I looked in the booket that came with my motherboard i think it's a serial ata 1.0 motherboard which means 150mb/s data rates as it says nothing about sata2 in there.
It's not so much the interface or spindle speed, but newer hard drives are simply much more high-tech than older ones, and even running on the same S-ATA version with the same 7200rpm, you can see big gains in performance. Buy something like a WD Caviar Black edition and you'll be surprised.

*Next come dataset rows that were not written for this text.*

Lemma link_state_ok s s1 b c i :
  blocks_ok G s → isfree G s b = true → took G b s s1 → in_file G s c → 0 ≤ i < pp G →
  let s3 := link_state b c i s1 in
  blocks_ok G s3 ∧ (∀ x, isfree G s3 x = isfree G s1 x) ∧ hooked G s s3 b c i ∧ inode_side s3 = inode_side s.
Proof using HG.
  intros Hs Hb Htk Hc Hi s3. pose proof (tk_ok _ _ _ _ Htk) as Hs1. pose proof (bo_disk _ _ Hs) as Hd.
  pose proof (free_good G HG s b Hs Hb) as Hgb. pose proof (in_file_good G HG s c Hc) as Hgc.
  assert (b ≠ c) as Hbc by (intros ->; destruct Hc as (_ & Hf & _); congruence).
  assert (¬ is_bb G b) as Hnb by (intros (g & Hg & ->); by apply (bo_data _ _ Hs _ Hb), bb_meta).
  pose proof (file_not_bb G s c Hc) as Hnc. destruct zeros_block as [Hz1 Hz2]. destruct (pp_range G HG) as [_ Hp].
  destruct (put_block_frame s1 b _ Hs1 Hgb Hnb Hz1 Hz2) as [Hs2 Hf2]. set (s2 := put_block b (zeros (g_bs G)) s1) in *.
  pose proof (bo_disk _ _ Hs1) as Hd1. pose proof (bo_disk _ _ Hs2) as Hd2.
  assert (zlen (blk s2 c) = g_bs G) as Hzc by (apply (zlen_blk G HG); [done|unfold good_block in Hgc; lia]).
  set (v := paste (blk s2 c) (i * 4) (le_bytes 4 b)).
  assert (zlen v = g_bs G) as Hzv by (unfold v; rewrite zlen_paste; rewrite ?zlen_le_bytes; simpl; lia).
  assert (Forall is_byte v) as Hbv by (apply is_byte_paste; [by apply (is_byte_blk G)|apply le_bytes_byte]).
  destruct (put_block_frame s2 c v Hs2 Hgc Hnc Hzv Hbv) as [Hs3 Hf3]. fold s3 in Hs3, Hf3. pose proof (bo_disk _ _ Hs3) as Hd3.
  split; [done|]. split; [intros x; by rewrite Hf3, Hf2|]. split; [|apply (tk_rest _ _ _ _ Htk)].
  assert (blk s2 c = blk s c) as Hc2.
  { unfold s2. rewrite (blk_put_other G HG) by (done || unfold good_block in *; lia).
    apply (differ_blk G HG (is_bb G)); try done; [apply (tk_disk _ _ _ _ Htk)|unfold good_block in *; lia]. }
  split; [done| | |].
  - intros x Hx Hn. unfold grown in Hn. rewrite (geo_bs _ _ Hd) in Hn.
    pose proof (differ_put G HG s2 c v Hd2 Hgc Hzv) as D3. pose proof (differ_put G HG s1 b _ Hd1 Hgb Hz1) as D2.
    fold s2 in D2. change (put_block c v s2) with s3 in D3.
    rewrite (D3 x Hx) by (rewrite (geo_bs _ _ Hd2); intros He; apply Hn; by right; right).
    rewrite (D2 x Hx) by (rewrite (geo_bs _ _ Hd1); intros He; apply Hn; by right; left).
    apply (tk_disk _ _ _ _ Htk); [done|]. rewrite (geo_bs _ _ Hd). tauto.
  - unfold s3, link_state. fold s2. fold v. rewrite (blk_put_other G HG) by (done || unfold good_block in *; lia || by intros ->).
    by apply (blk_put_same G HG).
  - intros j Hj. unfold ptr. unfold s3, link_state. fold s2. fold v. rewrite (blk_put_same G HG) by done. unfold v.
    pose proof (go_blocks G HG). destruct (decide (j = i)) as [->|Hji].
    + rewrite field_same by (rewrite ?Hzc; simpl; lia). apply Z.mod_small. unfold good_block, U32 in *. simpl. lia.
    + rewrite field_other by (rewrite ?Hzc; simpl; lia). by rewrite Hc2.
Qed.
(** ** What a mapping changes *)

Definition keeps (raw raw' : Inode) : Prop :=
  ∀ f, field_ok f → f ≠ i_sectors → (∀ k, f ≠ i_block k) → fget f raw' = fget f raw.

(** From [(s, raw)] to [(s', raw')] at most [n] blocks were put on the path to
    [tgt] in the tree of [ino]. *)
Record mapping R (ino : Z) (tgt : Pos) (n : Z) s (raw : Inode) s' (raw' : Inode) : Prop := {
  mp_ok : blocks_ok G s';
  mp_trees : trees_ok G s' (upd R ino raw');
  mp_other : ∀ j raw0 q, j ≠ ino → R j = Some raw0 → valid G q → node s' raw0 q = node s raw0 q;
  mp_nodes : ∀ q, valid G q → node s' raw' q = node s raw q ∨
    (q.1 = tgt.1 ∧ q.2 `prefix_of` tgt.2 ∧ node s raw q = 0 ∧ isfree G s (node s' raw' q) = true);
  mp_new : node s raw tgt = 0 → tgt.2 ≠ [] → node s' raw' tgt ≠ 0 → blk s' (node s' raw' tgt) = zeros (g_bs G);
  mp_data : ∀ x, in_file G s x → (∀ k, (k < length tgt.2)%nat → x ≠ node s raw (tgt.1, take k tgt.2)) → blk s' x = blk s x;
  mp_free : ∀ x, isfree G s x = false → isfree G s' x = false;
  mp_side : inode_side s' = inode_side s;
  mp_differ : differ_in (λ x, is_bb G x ∨ ¬ is_meta G x) s s';
  mp_keeps : keeps raw raw';
  mp_sectors : fget i_sectors raw' ≤ fget i_sectors raw + n * spb G;
}.

Lemma trees_ok_ext s R R' : (∀ j, R' j = R j) → trees_ok G s R → trees_ok G s R'.
Proof.
  intros He [H1 H2 H3]. split.
  - intros j raw. rewrite He. apply H1.
  - intros j raw p. rewrite He. apply H2.
  - intros j raw p j' raw' p'. rewrite !He. apply H3.
Qed.

Lemma upd_upd R ino a b j : upd (upd R ino a) ino b j = upd R ino b j.
Proof. unfold upd. by destruct (decide _). Qed.

Lemma upd_id R ino a j : R ino = Some a → upd R ino a j = R j.
Proof. intros HR. unfold upd. by destruct (decide _) as [->|]. Qed.

Lemma mapping_refl R ino tgt n s raw :
  blocks_ok G s → trees_ok G s R → R ino = Some raw → 0 ≤ n → mapping R ino tgt n s raw s raw.
Proof using HG.
  intros Hs Ht HR Hn. pose proof spb_range G HG. split; try done.
  - by apply (trees_ok_ext s R); [intros j; apply upd_id|].
  - by left.
  - nia.
Qed.

Lemma mapping_file R ino tgt n s raw s' raw' x : mapping R ino tgt n s raw s' raw' → in_file G s x → in_file G s' x.
Proof. intros Hm (H1 & H2 & H3). split; [done|]. split; [by apply (mp_free _ _ _ _ _ _ _ _ Hm)|done]. Qed.

Lemma mapping_trans R ino tgt n m s raw s1 raw1 s2 raw2 :
  valid G tgt → blocks_ok G s → trees_ok G s R → R ino = Some raw →
  mapping R ino tgt n s raw s1 raw1 → mapping (upd R ino raw1) ino tgt m s1 raw1 s2 raw2 →
  mapping R ino tgt (n + m) s raw s2 raw2.
Proof using HG.
  intros Hv Hs Ht HR H1 H2. pose proof (bo_disk _ _ Hs) as Hd. pose proof (bo_disk _ _ (mp_ok _ _ _ _ _ _ _ _ H1)) as Hd1.
  assert (∀ x, isfree G s1 x = true → isfree G s x = true) as Hback.
  { intros x Hx. destruct (isfree G s x) eqn:E; [done|]. by rewrite (mp_free _ _ _ _ _ _ _ _ H1 x E) in Hx. }
  split.
  - apply (mp_ok _ _ _ _ _ _ _ _ H2).
  - eapply trees_ok_ext; [|apply (mp_trees _ _ _ _ _ _ _ _ H2)]. intros j. by rewrite upd_upd.
  - intros j raw0 q Hj HRj Hq. rewrite (mp_other _ _ _ _ _ _ _ _ H2 j raw0 q) by (rewrite ?upd_other; done).
    by apply (mp_other _ _ _ _ _ _ _ _ H1 j).
  - intros q Hq. destruct (mp_nodes _ _ _ _ _ _ _ _ H1 q Hq) as [E1|(A1 & B1 & C1 & F1)],
      (mp_nodes _ _ _ _ _ _ _ _ H2 q Hq) as [E2|(A2 & B2 & C2 & F2)].
    + left. by rewrite E2.
    + right. split_and!; try done; [by rewrite <- E1|by apply Hback].
    + right. split_and!; try done. by rewrite E2.
    + right. split_and!; try done. by apply Hback.
  - intros Hz Hne Hnz. destruct (decide (node s1 raw1 tgt = 0)) as [Hz1|Hnz1]; [by apply (mp_new _ _ _ _ _ _ _ _ H2)|].
    destruct (mp_nodes _ _ _ _ _ _ _ _ H2 tgt Hv) as [->|(_ & _ & ? & _)]; [|done].
    rewrite <- (mp_new _ _ _ _ _ _ _ _ H1) by done. pose proof (mp_trees _ _ _ _ _ _ _ _ H1) as Ht1.
    apply (mp_data _ _ _ _ _ _ _ _ H2).
    + by apply (to_node _ _ _ Ht1 ino raw1); [apply upd_same| |].
    + intros k Hk He. destruct tgt as [sl q]. cbn [fst snd] in *.
      destruct (to_inj _ _ _ Ht1 ino raw1 (sl, q) ino raw1 (sl, take k q)) as [_ Hp]; try done; try apply upd_same; [by apply valid_take|].
      injection Hp as Hp. apply (f_equal length) in Hp. rewrite length_take in Hp. lia.
  - intros x Hx Hk. rewrite (mp_data _ _ _ _ _ _ _ _ H2 x); [by apply (mp_data _ _ _ _ _ _ _ _ H1)|by eapply mapping_file|].
    intros k Hlt He. destruct tgt as [sl q]. cbn [fst snd] in *.
    destruct (mp_nodes _ _ _ _ _ _ _ _ H1 (sl, take k q)) as [E1|(_ & _ & _ & F1)]; [by apply valid_take| |].
    + by apply (Hk k Hlt); rewrite <- E1.
    + destruct Hx as (_ & Hx & _). rewrite <- He in F1. congruence.
  - intros x Hx. apply (mp_free _ _ _ _ _ _ _ _ H2). by apply (mp_free _ _ _ _ _ _ _ _ H1).
  - by rewrite (mp_side _ _ _ _ _ _ _ _ H2), (mp_side _ _ _ _ _ _ _ _ H1).
  - eapply differ_mono; [|eapply differ_trans; [|apply (mp_differ _ _ _ _ _ _ _ _ H1)|apply (mp_differ _ _ _ _ _ _ _ _ H2)]].
    + intros b. cbn beta. tauto.
    + by rewrite (geo_bs _ _ Hd), (geo_bs _ _ Hd1).
  - intros f Hf H3 H4. by rewrite (mp_keeps _ _ _ _ _ _ _ _ H2), (mp_keeps _ _ _ _ _ _ _ _ H1).
  - pose proof (mp_sectors _ _ _ _ _ _ _ _ H1). pose proof (mp_sectors _ _ _ _ _ _ _ _ H2). lia.
Qed.

(** ** A step of the walk *)

Definition charged (raw : Inode) : Inode := fset i_sectors (fget i_sectors raw + spb G) raw.

Lemma iblk_fget raw k : iblk raw k = fget (i_block k) raw.
Proof. done. Qed.

Lemma counted_raw raw :
  zlen raw = g_isz G → Forall is_byte raw → zlen (charged raw) = g_isz G ∧ Forall is_byte (charged raw) ∧
  (∀ k, 0 ≤ k < 15 → iblk (charged raw) k = iblk raw k) ∧ keeps raw (charged raw).
Proof using HG.
  intros Hz Hb. pose proof (go_isz G HG). unfold charged. split_and!.
  - rewrite zlen_fset; [done|lia|done].
  - by apply is_byte_fset.
  - intros k Hk. rewrite !iblk_fget. apply fget_other; [lia|done|done|done].
  - intros f Hf Hne _. apply fget_other; [lia|done|done|done].
Qed.

Lemma linked_mapping R ino tgt s raw s1 slot pre i b :
  blocks_ok G s → trees_ok G s R → R ino = Some raw → valid G tgt →
  tgt.1 = slot → pre ++ [i] `prefix_of` tgt.2 → node s raw (slot, pre) ≠ 0 → ptr s (node s raw (slot, pre)) i = 0 →
  isfree G s b = true → took G b s s1 → fget i_sectors raw + spb G < U32 →
  let s3 := link_state b (node s raw (slot, pre)) i s1 in
  mapping R ino tgt 1 s raw s3 (charged raw) ∧ node s3 (charged raw) (slot, pre ++ [i]) = b.
Proof using HG.
  intros Hs Ht HR Hv Hsl Hpre Hc Hz Hb Htk Hsec s3. pose proof (bo_disk _ _ Hs) as Hd.
  destruct tgt as [sl path]. cbn [fst snd] in Hsl, Hpre. subst sl. destruct Hpre as [rest Hpath].
  assert (valid G (slot, pre ++ [i])) as Hvi by (rewrite Hpath in Hv; by apply valid_prefix in Hv).
  pose proof (valid_prefix G slot pre [i] Hvi) as Hvp. assert (0 ≤ i < pp G) as Hi.
  { destruct Hvi as (_ & _ & Hf). apply Forall_app in Hf as [_ Hf]. by apply Forall_cons in Hf as [? _]. }
  set (c := node s raw (slot, pre)) in *. pose proof (to_node _ _ _ Ht ino raw _ HR Hvp Hc) as Hcf. fold c in Hcf.
  destruct (link_state_ok s s1 b c i Hs Hb Htk Hcf Hi) as (Hs3 & Hf3 & Hl & Hside). fold s3 in Hs3, Hf3, Hl, Hside.
  destruct (to_raw _ _ _ Ht ino raw HR) as [Hzr Hbr]. destruct (counted_raw raw Hzr Hbr) as (Hz' & Hb' & Hib & Hkp).
  pose proof (node_linked G HG s s3 R ino raw slot pre i b Hd Ht HR Hvi Hb Hc Hz Hl) as Hnode.
  assert (∀ q, valid G q → node s3 (charged raw) q = if decide (q = (slot, pre ++ [i])) then b else node s raw q) as Hme.
  { intros q Hq. rewrite (node_iblk s3 raw (charged raw)) by (apply Hib, Hq). rewrite (Hnode ino raw q HR Hq).
    destruct (decide (q = _)); [by rewrite decide_True|]. rewrite decide_False; [done|]. by intros [_ ?]. }
  assert (∀ j raw0 q, j ≠ ino → R j = Some raw0 → valid G q → node s3 raw0 q = node s raw0 q) as Hoth.
  { intros j raw0 q Hj HRj Hq. rewrite (Hnode j raw0 q HRj Hq). rewrite decide_False; [done|]. by intros [? _]. }
  assert (node s raw (slot, pre ++ [i]) = 0) as Hz0.
  { rewrite node_app. fold c. simpl. by rewrite (proj2 (Z.eqb_neq c 0)), Hz. }
  split; [|by rewrite Hme, decide_True]. split; try done.
  - apply (trees_grow G HG s R s3 _ ino (slot, pre ++ [i]) b); try done.
    + intros j raw1 Hj. destruct (decide (j = ino)) as [->|Hne].
      * rewrite upd_same in Hj. injection Hj as <-. exists raw. split; [done|]. intros q Hq. rewrite Hme by done.
        destruct (decide (q = _)); [by rewrite decide_True|]. rewrite decide_False; [done|]. by intros [_ ?].
      * rewrite upd_other in Hj by done. exists raw1. split; [done|]. intros q Hq. rewrite decide_False by (by intros [? _]). by apply (Hoth j).
    + intros x. rewrite Hf3. apply (tk_free _ _ _ _ Htk).
    + intros j raw1 Hj. destruct (decide (j = ino)) as [->|Hne].
      * rewrite upd_same in Hj. by injection Hj as <-.
      * rewrite upd_other in Hj by done. by apply (to_raw _ _ _ Ht j).
  - intros q Hq. rewrite Hme by done. destruct (decide (q = _)) as [->|]; [|by left]. right. cbn [fst snd].
    split_and!; try done. by exists rest.
  - intros _ _. rewrite Hme by done. destruct (decide (_ = _)) as [_|Hne]; [|].
    + intros _. apply (li_new _ _ _ _ _ _ Hl).
    + intros Hnz. exfalso. apply Hnz. rewrite Hpath. rewrite node_app, Hz0. apply walk_0.
  - intros x Hx Hk. apply (grown_same G HG s s3 b c); try done; [by apply (bo_disk _ _ Hs3)|apply (li_differ _ _ _ _ _ _ Hl)|].
    intros ->. cbn [fst snd] in Hk. apply (Hk (length pre)).
    + rewrite Hpath, !length_app. simpl. lia.
    + by rewrite Hpath, <- app_assoc, take_app_length.
  - intros x Hx. rewrite Hf3, (tk_free _ _ _ _ Htk), Hx. done.
  - eapply differ_mono; [|apply (li_differ _ _ _ _ _ _ Hl)]. intros x [Hx|[->| ->]]; [by left| |].
    + right. by apply (bo_data _ _ Hs).
    + right. by destruct Hcf as (_ & _ & ?).
  - unfold charged. pose proof (spb_range G HG). pose proof (go_isz G HG).
    rewrite fget_same; [lia|lia|done|]. pose proof (fget_range i_sectors raw ltac:(lia) I Hbr). change (i_bound i_sectors) with U32 in *. lia.
Qed.
(** ** The first step, at a slot of the inode *)

Definition rooted (slot b : Z) (raw : Inode) : Inode := charged (fset (i_block slot) b raw).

does anyone know were I can get a bios update for an EQS M56K9-MLF Socket 939 Motherboard it has Phoenix Bios v6.00PG
"and my pc still seems the same speed " is subjective and not at all quantifiable. "there seems to be no change in speed or performance" is no more descriptive. What are you expecting to see as an increase in performance? As Sammorris has said, changing the CPU speed will not necessarily increase your program load times, if that's what you're using as a measurement. For the next upgrade you may want to take a benchmark such as Sisoft Sandra and then you can make an objective measurement. Socket 939 technology is dead. If the manufacturer doesn't have a BIOS, then there''s none to be had. Not to kick you while you're down, but we discussed this exact subject about a month ago on AD and there was agreement that socket 939 could be forklifted for an AM2+ platform at the same price as the CPU upgrade (unless you got the 4600+ for free). The company also appears to be out of business (http://www.eqscomputers.com is http 404) so I would also suggest that you start planning an exit strategy NOW.
That will only give you 250MBPS total speed...even with just two ports, that will be less bandwith than you have with your onboard 1.5 ports.
true, but 125MB/s per drive is admirable. You'd need more than four drives for that to be a major bottleneck.